(* ===== verification/Mizaru.v ===== *)
(** * Mizaru2 (libraries/mizaru2/src/lib.rs)

    One RSA key per day, committed to by the root of a Merkle tree over their
    public keys; tokens are blindly signed with the key of the day, and a
    signature carries the Merkle branch of its key.  The tree is computed with
    blake3 ([hash] on leaves, [keyed_hash] on pairs); blind RSA is an
    interface. *)
From Stdlib Require Import ZArith Lia.
From S2P Require Import Prelude Crypto.

Definition KEY_COUNT : Z := 65536.

Definition unix_to_epoch (unix : Z) : Z := cast_u 16 (unix / 86400).

Record BlindedSignature := mkBlinded {
  b_epoch : Z;
  b_used_key : list byte;
  b_merkle_branch : list (list byte);
  blinded_sig : list byte
}.

Record UnblindedSignature := mkUnblinded {
  epoch : Z;
  used_key : list byte;
  merkle_branch : list (list byte);
  unblinded_sig : list byte
}.

Record SecretKey := mkSecretKey {
  rsa_keys_der : list (list byte);
  merkle_tree : list (list (list byte))
}.

Section with_crypto.
Context `{Blake3Laws} `{BlindRsaLaws}.

(** ** The tree *)

(** One level from the one below: an odd last element is dropped. *)
Fixpoint decimate (l : list (list byte)) : list (list byte) :=
  match l with
  | a :: b :: l => keyed_hash a b :: decimate l
  | _ => []
  end.

(** The [while] loop of [generate]; a level at least halves, so as many
    rounds as there are leaves are enough. *)
Fixpoint build (fuel : nat) (level : list (list byte)) : list (list (list byte)) :=
  match fuel with
  | O => [level]
  | S fuel =>
      if decide (1 < length level) then level :: build fuel (decimate level) else [level]
  end.

Definition generate (rsa_keys : list rsa_sk) : SecretKey :=
  let first := map (λ k, hash (pk_to_pkcs1_der (sk_public k))) rsa_keys in
  mkSecretKey (map sk_to_der rsa_keys) (build (length first) first).

Definition other (i : nat) : nat := i / 2 * 2 + (i + 1) mod 2.

(** The branch of a leaf: on every level but the last, the sibling. *)
Fixpoint branch (levels : list (list (list byte))) (idx : nat)
    : res string (list (list byte)) :=
  match levels with
  | [] | [_] => Ok []
  | level :: levels =>
      h ← unwrap (level !! other idx);
      t ← branch levels (idx / 2);
      Ok (h :: t)
  end.

Definition SecretKey_branch (k : SecretKey) (idx : Z) : res string (list (list byte)) :=
  branch (merkle_tree k) (Z.to_nat idx).

Definition to_public_key (k : SecretKey) : res string (list byte) :=
  level ← unwrap (last (merkle_tree k)); unwrap (level !! 0).

Definition get_subkey (k : SecretKey) (e : Z) : res string rsa_sk :=
  der ← unwrap (rsa_keys_der k !! Z.to_nat e); unwrap (sk_from_der der).

(** ** Verification of membership *)

(** [epoch >> i] on a [u16] panics for [i >= 16]. *)
Fixpoint climb (e : Z) (i : nat) (accumulator : list byte) (br : list (list byte))
    : res string (list byte) :=
  match br with
  | [] => Ok accumulator
  | h :: br =>
      if decide (16 <= i) then Panic
      else climb e (S i)
             (if Z.testbit e (Z.of_nat i) then keyed_hash h accumulator
              else keyed_hash accumulator h) br
  end.

Definition verify_member (root : list byte) (e : Z) (subkey : list byte)
    (br : list (list byte)) : res string unit :=
  a ← climb e 0 (hash subkey) br;
  if decide (a = root) then Ok tt else Err "merkle proof is wrong"%string.

(** ** Blind signatures *)

Definition blind_sign (k : SecretKey) (e : Z) (blinded_token : list byte) (r : rsa_rand)
    : res string BlindedSignature :=
  key ← get_subkey k e;
  bare ← unwrap (rsa_blind_sign key blinded_token r);
  br ← SecretKey_branch k e;
  Ok (mkBlinded e (pk_to_pkcs1_der (sk_public key)) br bare).

Definition unblind (s : BlindedSignature) (secret : rsa_secret) (msg : list byte)
    : res string UnblindedSignature :=
  pk ← ok_or (pk_from_der (b_used_key s)) "bad key"%string;
  u ← ok_or (rsa_finalize pk (blinded_sig s) secret msg) "cannot finalize"%string;
  Ok (mkUnblinded (b_epoch s) (b_used_key s) (b_merkle_branch s) u).

Definition blind_verify (root : list byte) (token : list byte) (s : UnblindedSignature)
    : res string unit :=
  _ ← verify_member root (epoch s) (used_key s) (merkle_branch s);
  pk ← ok_or (pk_from_der (used_key s)) "bad key"%string;
  if rsa_verify pk (unblinded_sig s) token then Ok tt else Err "bad signature"%string.

Definition token_blind (token : list byte) (subkey : rsa_pk) (r : rsa_rand)
    : list byte * rsa_secret := rsa_blind subkey token r.

(** ** The shape of a tree over [2^d] leaves *)

Lemma decimate_lookup l i a b :
  l !! (2 * i) = Some a → l !! (2 * i + 1) = Some b → decimate l !! i = Some (keyed_hash a b).
Proof.
  revert l; induction i as [|i IH]; intros l Ha Hb.
  - destruct l as [|x [|y l]]; simplify_eq/=. done.
  - replace (2 * S i) with (S (S (2 * i))) in Ha by lia.
    replace (2 * S i + 1) with (S (S (2 * i + 1))) in Hb by lia.
    destruct l as [|x [|y l]]; [done..|]. by apply IH.
Qed.

Lemma length_decimate l n : length l = 2 * n → length (decimate l) = n.
Proof.
  revert l; induction n as [|n IH]; intros l Hl.
  - by apply nil_length_inv in Hl as ->.
  - destruct l as [|x [|y l]]; simpl in *; [lia..|]. rewrite (IH l); lia.
Qed.

(** Level [j] of the tree over [first]. *)
Fixpoint level (j : nat) (first : list (list byte)) : list (list byte) :=
  match j with O => first | S j => decimate (level j first) end.

Lemma level_decimate j l : level j (decimate l) = decimate (level j l).
Proof. induction j as [|j IH]; simpl; [done|]. by rewrite IH. Qed.

Lemma length_level j d l : length l = 2 ^ d → j <= d → length (level j l) = 2 ^ (d - j).
Proof.
  intros Hl. induction j as [|j IH]; intros Hj; simpl; [by rewrite Nat.sub_0_r|].
  apply length_decimate. rewrite IH by lia.
  replace (d - j) with (S (d - S j)) by lia. simpl. lia.
Qed.

(** [build] stops at the root: the tree has levels [0..d]. *)
Lemma build_levels d : ∀ fuel l, length l = 2 ^ d → d <= fuel →
  build fuel l = map (λ j, level j l) (seq 0 (S d)).
Proof.
  induction d as [|d IH]; intros fuel l Hl Hf.
  - destruct fuel; simpl; [done|]. rewrite decide_False; [done|]. simpl in Hl. lia.
  - destruct fuel as [|fuel]; [lia|]. cbn [build].
    pose proof (Nat.pow_nonzero 2 d). simpl in Hl.
    rewrite decide_True by lia.
    rewrite (IH fuel) by (lia || apply length_decimate; lia).
    change (seq 0 (S (S d))) with (0 :: seq 1 (S d)). cbn [map]. f_equal.
    rewrite <- (seq_shift (S d) 0), map_map. apply map_ext. intros j.
    simpl. apply level_decimate.
Qed.

Lemma pow2_ge d : d <= 2 ^ d.
Proof. induction d as [|d IH]; simpl; [lia|]. pose proof (Nat.pow_nonzero 2 d). lia. Qed.

Definition leaves (keys : list rsa_sk) : list (list byte) :=
  map (λ k, hash (pk_to_pkcs1_der (sk_public k))) keys.

Lemma generate_tree d keys :
  length keys = 2 ^ d →
  merkle_tree (generate keys) = map (λ j, level j (leaves keys)) (seq 0 (S d)).
Proof.
  intros Hl. unfold generate; cbn [merkle_tree].
  assert (length (leaves keys) = 2 ^ d) as Hl' by (unfold leaves; by rewrite length_map).
  fold (leaves keys). rewrite Hl'. apply build_levels; [done|]. apply pow2_ge.
Qed.

Lemma root_exists d keys :
  length keys = 2 ^ d →
  ∃ r, to_public_key (generate keys) = Ok r ∧ level d (leaves keys) = [r].
Proof.
  intros Hl. unfold to_public_key. rewrite (generate_tree d) by done.
  rewrite seq_S, map_app. cbn [map]. rewrite last_snoc. cbn [unwrap mbind res_bind Nat.add].
  assert (length (level d (leaves keys)) = 1) as L.
  { rewrite (length_level d d); [by rewrite Nat.sub_diag|unfold leaves; by rewrite length_map|lia]. }
  destruct (level d (leaves keys)) as [|r [|]]; simpl in L; try lia. by exists r.
Qed.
● ● ● ● ● ● ●
# [GOAL OF THE EXERCISE]
One inclusive range is required: first line of the data through the line containing "(** ** The tree *)". Set it down exactly and output nothing else.

# [ANSWER BOX]
(* ===== verification/Mizaru.v ===== *)
(** * Mizaru2 (libraries/mizaru2/src/lib.rs)

    One RSA key per day, committed to by the root of a Merkle tree over their
    public keys; tokens are blindly signed with the key of the day, and a
    signature carries the Merkle branch of its key.  The tree is computed with
    blake3 ([hash] on leaves, [keyed_hash] on pairs); blind RSA is an
    interface. *)
From Stdlib Require Import ZArith Lia.
From S2P Require Import Prelude Crypto.

Definition KEY_COUNT : Z := 65536.

Definition unix_to_epoch (unix : Z) : Z := cast_u 16 (unix / 86400).

Record BlindedSignature := mkBlinded {
  b_epoch : Z;
  b_used_key : list byte;
  b_merkle_branch : list (list byte);
  blinded_sig : list byte
}.

Record UnblindedSignature := mkUnblinded {
  epoch : Z;
  used_key : list byte;
  merkle_branch : list (list byte);
  unblinded_sig : list byte
}.

Record SecretKey := mkSecretKey {
  rsa_keys_der : list (list byte);
  merkle_tree : list (list (list byte))
}.

Section with_crypto.
Context `{Blake3Laws} `{BlindRsaLaws}.

(** ** The tree *)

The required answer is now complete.